Kampfsport und Messerverteidigung
Gehen Sie nach dem Lesen dieses Beitrags auf YouTube und suchen Sie nach „Selbstverteidigung gegen Messer“. Ich garantiere Ihnen, dass Sie Videos von Ausbildern aller Kampfsportarten finden werden, von Karate, Taekwondo, Aikido und Kung-Fu bis hin zu Krav Maga und anderen Systemen „für die Straße“, die sich mit Messerangriffen befassen und zeigen, wie man sich ihrer Meinung nach am besten gegen diese Art von Angriff verteidigt.
Darüber hinaus garantiere ich Ihnen, dass Sie in den meisten Fällen willfährige Angreifer sehen werden, die nach dem ersten Schlag innehalten, während der Ausbilder eine Reihe von gut einstudierten Techniken einleitet, die von Handgelenk- und Armschlössern über Würfe, Takedowns und Unterwerfungen bis hin zu einer Reihe von Schlägen und Angriffen zur Gegenwehr reichen.
An sich ist an keiner dieser Verteidigungsarten etwas auszusetzen, einige sind vielleicht schlechter als andere, aber im Großen und Ganzen funktionieren alle diese Verteidigungsarten in der Theorie, und ihre Demonstration scheint einwandfrei zu sein, so dass man glaubt: „Wenn ich diese eine Verteidigungsart oft genug übe, kann ich erfolgreich verhindern, dass ich erstochen werde, wenn ich mit einem echten Messer von einem echten Angreifer angegriffen werde, der mich durchlöchern will“. Dies ist ein bedauerlicher Trugschluss, der, wenn man sich darauf einlässt, dazu führen kann, dass dem Verteidiger ein falsches Selbstvertrauen eingeimpft wird, was bei einem echten Angriff zu erheblichen Verletzungen führen kann und durchaus gefährlich ist.
Ich habe es immer wieder erlebt, dass Schülern vorgegaukelt wird, dass sie durch das mehrmalige Üben einer Technik (egal ob Pistole, Messer, Würgetechnik oder Bärenfang) die Fähigkeit erlangen, diese Angriffe zu überleben, wenn sie auf einen echten, engagierten Angreifer treffen, der ihnen wirklich Schaden zufügen will, und dass sie diese Begegnung irgendwie ohne einen Kratzer überstehen werden.
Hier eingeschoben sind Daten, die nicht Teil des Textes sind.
(** ** The Navbar *)

(** X19: without a user the profile dropdown never opens and [signOut] is never
    called, whatever is clicked: the elements that would do it are not in the
    markup. *)
Theorem Navbar_no_user_no_sign_out ops : ∀ s,
  Navbar.feasible_from None s ops = true →
  Navbar.isProfileOpen (Navbar.run_from s ops).1 = Navbar.isProfileOpen s
  ∧ NavbarSpec.sign_outs (Navbar.run_from s ops).2 = [].
Proof.
  induction ops as [|op ops IH]; intros s Hf; [done|].
  cbn [Navbar.feasible_from] in Hf. apply andb_true_iff in Hf as [Hc Hf].
  specialize (IH _ Hf) as [IH1 IH2]. cbn [Navbar.run_from].
  destruct op as [| | | | |r]; try discriminate Hc;
    [| |destruct s as [p []]; try discriminate Hc|];
    cbn [Navbar.step] in *;
    destruct (Navbar.run_from _ ops) as [s2 c2]; cbn [fst snd] in *;
    unfold NavbarSpec.sign_outs in *; rewrite ?omap_app, IH1, IH2;
    try done; by destruct r.
Qed.

Lemma Navbar_no_user_no_sign_out_witness :
  Navbar.feasible_from None Navbar.initial
    [Navbar.ClickMenu; Navbar.ClickMobileLink; Navbar.ClickMenu] = true
  ∧ NavbarSpec.sign_outs
      (Navbar.run_from Navbar.initial
         [Navbar.ClickMenu; Navbar.ClickMobileLink; Navbar.ClickMenu]).2 = [].
Proof.
  split; [reflexivity|].
  exact (proj2 (Navbar_no_user_no_sign_out
                  [Navbar.ClickMenu; Navbar.ClickMobileLink; Navbar.ClickMenu]
                  Navbar.initial eq_refl)).
Defined.

(** X20: the Navbar calls [signOut] once per click on a Sign Out button, and it
    navigates only when [signOut] resolved: once to [/sign-in], followed by a
    refresh, for each resolved call, and never after a rejected one. *)
Theorem Navbar_sign_out_calls ops : ∀ s,
  NavbarSpec.sign_outs (Navbar.run_from s ops).2
  = replicate (NavbarSpec.count NavbarSpec.is_sign_out_click ops) ()
  ∧ NavbarSpec.pushes (Navbar.run_from s ops).2
    = replicate (NavbarSpec.count NavbarSpec.is_resolved ops) (lit "/sign-in")
  ∧ NavbarSpec.refreshes (Navbar.run_from s ops).2
    = replicate (NavbarSpec.count NavbarSpec.is_resolved ops) ().
Proof.
  induction ops as [|op ops IH]; intros s; [done|].
  cbn [Navbar.run_from NavbarSpec.count].
  destruct (Navbar.step s op) as [s1 c1] eqn:Hstep.
  specialize (IH s1) as (IH1 & IH2 & IH3).
  destruct (Navbar.run_from s1 ops) as [s2 c2]. cbn [fst snd] in *.
  unfold NavbarSpec.sign_outs, NavbarSpec.pushes, NavbarSpec.refreshes in *.
  rewrite !omap_app, IH1, IH2, IH3.
  destruct op as [| | | | |[[]|e]]; injection Hstep as <- <-; done.
Qed.
(** Unregistering a registered ref takes its first occurrence out of [refs]
    and, when it was the active ref, picks the replacement by index. *)
Lemma unregister_present s h n :
  findIndex (fun r => ref_eqb r h) (refs s) = Z.of_nat n ->
  nth_error (refs s) n = Some h ->
  let rest := firstn n (refs s) ++ skipn (S n) (refs s) in
  reducer s (unregister h)
  = Returns {| activeRef :=
                 if opt_ref_eqb (Some h) (activeRef s) then
                   if Z.of_nat n >=? js_length rest
                   then js_index rest (js_length rest - 1)
                   else js_index rest (Z.of_nat n)
                 else activeRef s;
               refs := rest |}.
Proof.
  intros E Hn rest. unfold reducer, unregister; cbn [type payload]. rewrite E.
  destruct (Z.eqb_spec (Z.of_nat n) (-1)) as [Hm|_]; [lia|].
  assert (Hlt : (n < List.length (refs s))%nat)
    by (apply nth_error_Some; congruence).
  unfold splice_remove1. rewrite splice_start_in_range by lia.
  cbv beta iota zeta.
  assert (Hrem : firstn 1 (skipn n (refs s)) = [h]).
  { rewrite (nth_error_split_at _ _ _ Hn) at 1.
    rewrite skipn_app, firstn_length_le by lia.
    rewrite Nat.sub_diag. rewrite skipn_all2 by (rewrite firstn_length_le; lia).
    reflexivity. }
  rewrite Hrem. change (js_index [h] 0) with (Some h).
  fold rest. destruct (opt_ref_eqb (Some h) (activeRef s)); reflexivity.
Qed.

(** * [activeRef] stays valid *)

Lemma js_index_In {A} (l : list A) i x : js_index l i = Some x -> In x l.
Proof.
  intros H. apply js_index_Some in H as [_ H].
  eapply nth_error_In; eassumption.
Qed.

Lemma In_remove_nth (l : list Ref) n h a :
  nth_error l n = Some h -> In a l -> a <> h ->
  In a (firstn n l ++ skipn (S n) l).
Proof.
  intros Hn Hin Hne.
  assert (H : In a (firstn n l ++ h :: skipn (S n) l))
    by (rewrite <- (nth_error_split_at _ _ _ Hn); exact Hin).
  apply in_app_or in H as [H|[H|H]]; apply in_or_app; auto.
  congruence.
Qed.
(** * ilib-lint: the DNT-terms rule, the declarative resource rule and the
    project's file-type resolution, embedded from the JavaScript sources

    - [ResourceDNTTerms.js]        -> [Module ResourceDNTTerms], and
      [Module DNTStore] for its methods as statements over a store of
      array objects
    - [DeclarativeResourceRule.js] -> [Module DeclarativeResourceRule]
      (both versions of the class that follow [ResourceDNTTerms.js])
    - [Project.js]                 -> [Module Project], [Module ProjectOps]
    - [TestFormatter.js]           -> [Module TestFormatter]

    JavaScript values are embedded in [Module JS]; classes imported from
    other packages or files ([Result], [Resource], [fs], [JSON], [path],
    [micromatch], [DirItem], [FileType], the plugin, rule and formatter
    managers) appear as records or as operations of a host interface. *)

From Stdlib Require Import ZArith NArith Ascii String List Bool Lia DecimalString Sorted.
From stdpp Require Import base strings list gmap.

Set Warnings "-register-all".
Local Open Scope string_scope.
Local Open Scope list_scope.

(** ** JavaScript values *)
Module JS.

(** The values the sources inspect: primitives, arrays and plain objects.
    An object lists its own enumerable properties in creation order, each key
    once; members inherited from [Object.prototype] are not represented.
    Numbers are restricted to the integers a JavaScript number holds
    exactly, of magnitude below [2^53] (only their truthiness and their
    decimal form are ever observed).  A string is a sequence of characters,
    each standing for one code unit. *)
Inductive JsVal : Type :=
| JUndefined
| JNull
| JBool (b : bool)
| JNum (n : Z)
| JStr (s : string)
| JArr (items : list JsVal)
| JObj (props : list (string * JsVal)).

(** What a [throw] statement raises: [new Error(message)], a bare value, or
    the [TypeError] the engine raises when a value that is not a function is
    called. *)
Inductive Exn : Type :=
| Error (message : string)
| TypeError (message : string)
| Thrown (v : JsVal).

(** An operation either returns or throws. *)
Inductive Throws (A : Type) : Type :=
| Return (a : A)
| Throw (e : Exn).
Arguments Return {A} a.
Arguments Throw {A} e.

Definition bind {A B} (m : Throws A) (k : A -> Throws B) : Throws B :=
  match m with
  | Return a => k a
  | Throw e => Throw e
  end.

(** [arr.map(f)] for a callback that may throw: the elements are visited in
    order and the first exception ends the call. *)
Fixpoint map_throws {A B} (f : A -> Throws B) (l : list A) : Throws (list B) :=
  match l with
  | [] => Return []
  | x :: l' =>
      bind (f x) (fun y =>
      bind (map_throws f l') (fun ys => Return (y :: ys)))
  end.

(** [typeof v] *)
Definition typeof (v : JsVal) : string :=
  match v with
  | JUndefined => "undefined"
  | JNull => "object"
  | JBool _ => "boolean"
  | JNum _ => "number"
  | JStr _ => "string"
  | JArr _ => "object"
  | JObj _ => "object"
  end.

(** ToBoolean, as used by [!v], [v || w], [v ? a : b] and [filter(x => x)]. *)
Definition truthy (v : JsVal) : bool :=
  match v with
  | JUndefined => false
  | JNull => false
  | JBool b => b
  | JNum n => negb (n =? 0)%Z
  | JStr s => negb (String.eqb s "")
  | JArr _ => true
  | JObj _ => true
  end.

(** [Array.isArray(v)] *)
Definition isArray (v : JsVal) : bool :=
  match v with
  | JArr _ => true
  | _ => false
  end.

(** [v instanceof Object] *)
Definition instanceofObject (v : JsVal) : bool :=
  match v with
  | JArr _ => true
  | JObj _ => true
  | _ => false
  end.

(** ["string" === typeof v] *)
Definition isString (v : JsVal) : bool :=
  match v with
  | JStr _ => true
  | _ => false
  end.

(** [v === s] for a string literal [s] (strict equality, no coercion). *)
Definition strictEqStr (v : JsVal) (s : string) : bool :=
  match v with
  | JStr t => String.eqb t s
  | _ => false
  end.

(** *** Property keys and their enumeration order *)

Definition digit_of (c : ascii) : option N :=
  let n := N_of_ascii c in
  if ((48 <=? n) && (n <=? 57))%N then Some (n - 48)%N else None.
Das ist einfach unwahr. Zugegeben, ja, als Anfänger in jedem System muss man irgendwo anfangen, man braucht eine Grundvorlage, von der man lernen kann. Das ist aber nicht das Problem. Das Problem ist, dass irgendwann, wenn man in seiner Disziplin im Rang aufsteigt, sich auch das Training weiterentwickeln muss. Wir müssen uns gegenseitig realistischeren Angriffen aussetzen, sonst erweisen wir unseren Trainingspartnern und uns selbst einen schlechten Dienst. Dies gilt insbesondere für die Messerabwehr.
Die Fantasie einen Messerangriff abzuwehren
Unser Training kann immer in allen Aspekten verbessert werden, nur so werden wir besser. Dennoch sehe ich zu oft, dass Kampfsport-/Selbstverteidigungssysteme und Ausbilder Messerattacken und die Abwehr dagegen zu sehr vereinfachen.
Sie versuchen, etwas, das von Natur aus eine brutale und grausame Art ist, jemanden zu verletzen, irgendwie anmutig zu machen und dem Verteidiger nur minimale Anstrengung abverlangen, um es in Übereinstimmung mit dem Rest ihres Systems auszuführen.
BJJ-Praktizierende, die „Selbstverteidigung“ gegen einen Messerangriff in ihr Training einbeziehen, suchen zum Beispiel oft nach einem Gelenkverschluss oder einer Unterwerfung. Aikido-Praktizierende versuchen, ihren Gegner zu werfen und dabei dessen Schwung gegen ihn zu nutzen. TKD-Praktizierende versuchen, bestimmte Tritte einzusetzen, manchmal sogar, das Messer aus der Hand zu schlagen. Und Krav Maga-Praktizierende warten oft auf den ersten Schlag, um mit einer 360°-Innenverteidigung zu kontern, den Messerarm zu fangen/zu halten und mit Combatives nachzulegen.
Alle diese Techniken enden oft mit einer blitzschnellen Entwaffnung des Messers, so dass der Angreifer am Boden liegt und der Verteidiger eine dominante Position einnimmt. Das ist natürlich alles nur Phantasiegebrabbel und im Ernstfall bei einer echten Konfrontation einer Messerattacke schwer umzusetzen.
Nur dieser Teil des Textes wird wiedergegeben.